## Supplied material
Lemma typed_submit (s : sys_state) (now : Z) (st : form_state) effs a' log :
  sys_ok s -> sys_typed s -> handleSubmit now (editData (app s)) (form s) = Ok st effs ->
  run_form_effects effs (app s) (toasts s) = (a', log) -> sys_typed (mk_sys st a' log).
Proof.
  intros [Hf _] [[Hp Hd] Ha] Hs Hr. destruct (form_ok_fields _ Hf) as [fs Hfs].
  unfold handleSubmit in Hs. rewrite Hfs in Hs.
  destruct (forallb (blank (formData (form s))) fs) eqn:Hb.
  { injection Hs as <- <-. simpl in Hr. injection Hr as <- <-. by split; [split|]. }
  destruct (negb _) eqn:Hc.
  { injection Hs as <- <-. simpl in Hr. injection Hr as <- <-. split; [|done]. split; simpl; [done|]. rewrite <- Hfs. exact Hd. }
  injection Hs as <- <-. simpl in Hr. injection Hr as <- <-.
  split; [apply form_typed_reset|].
  apply app_all_handleFormSubmit; [done|]. intros fs' Hl. simpl in Hl.
  assert (Hne : fs <> []) by (intros ->; discriminate).
  rewrite (form_ok_schema _ _ Hf Hfs Hne) in Hl. injection Hl as <-. by apply Hd.
Qed.

Lemma typed_edit (s : sys_state) (i : nat) a' log :
  sys_typed s -> run_table_effects (handleEditClick i) (app s) (toasts s) = Some (a', log) ->
  sys_typed (mk_sys (load_edit (editData a') (form s)) a' log).
Proof.
  intros [[Hp Hd] Ha] Hr. simpl in Hr.
  destruct (handleEdit i (app s)) as [a1|] eqn:He; [|done]. injection Hr as <- <-.
  pose proof (app_all_handleEdit _ _ _ _ Ha He) as Ha1. split; [|done].
  destruct (editData a1) as [e|] eqn:Hed; [|by split]. simpl.
  split; [done|]. intros fs Hl. apply (proj2 Ha1 e Hed fs Hl).
Qed.

Lemma typed_delete (s : sys_state) (i : nat) (ok : bool) a' log :
  sys_typed s -> run_table_effects (handleDeleteClick i ok) (app s) (toasts s) = Some (a', log) ->
  sys_typed (mk_sys (form s) a' log).
Proof.
  intros [Hf Ha] Hr. destruct ok; simpl in Hr; injection Hr as <- <-; split; try done.
  by apply app_all_handleDelete.
Qed.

## Exercise details
Precisely reproduce all the entries shown above.

## Output of the exercise
Lemma typed_submit (s : sys_state) (now : Z) (st : form_state) effs a' log :
  sys_ok s -> sys_typed s -> handleSubmit now (editData (app s)) (form s) = Ok st effs ->
  run_form_effects effs (app s) (toasts s) = (a', log) -> sys_typed (mk_sys st a' log).
Proof.
  intros [Hf _] [[Hp Hd] Ha] Hs Hr. destruct (form_ok_fields _ Hf) as [fs Hfs].
  unfold handleSubmit in Hs. rewrite Hfs in Hs.
  destruct (forallb (blank (formData (form s))) fs) eqn:Hb.
  { injection Hs as <- <-. simpl in Hr. injection Hr as <- <-. by split; [split|]. }
  destruct (negb _) eqn:Hc.
  { injection Hs as <- <-. simpl in Hr. injection Hr as <- <-. split; [|done]. split; simpl; [done|]. rewrite <- Hfs. exact Hd. }
  injection Hs as <- <-. simpl in Hr. injection Hr as <- <-.
  split; [apply form_typed_reset|].
  apply app_all_handleFormSubmit; [done|]. intros fs' Hl. simpl in Hl.
  assert (Hne : fs <> []) by (intros ->; discriminate).
  rewrite (form_ok_schema _ _ Hf Hfs Hne) in Hl. injection Hl as <-. by apply Hd.
Qed.

Lemma typed_edit (s : sys_state) (i : nat) a' log :
  sys_typed s -> run_table_effects (handleEditClick i) (app s) (toasts s) = Some (a', log) ->
  sys_typed (mk_sys (load_edit (editData a') (form s)) a' log).
Proof.
  intros [[Hp Hd] Ha] Hr. simpl in Hr.
  destruct (handleEdit i (app s)) as [a1|] eqn:He; [|done]. injection Hr as <- <-.
  pose proof (app_all_handleEdit _ _ _ _ Ha He) as Ha1. split; [|done].
  destruct (editData a1) as [e|] eqn:Hed; [|by split]. simpl.
  split; [done|]. intros fs Hl. apply (proj2 Ha1 e Hed fs Hl).
Qed.

Lemma typed_delete (s : sys_state) (i : nat) (ok : bool) a' log :
  sys_typed s -> run_table_effects (handleDeleteClick i ok) (app s) (toasts s) = Some (a', log) ->
  sys_typed (mk_sys (form s) a' log).
Proof.
  intros [Hf Ha] Hr. destruct ok; simpl in Hr; injection Hr as <- <-; split; try done.
  by apply app_all_handleDelete.
Qed.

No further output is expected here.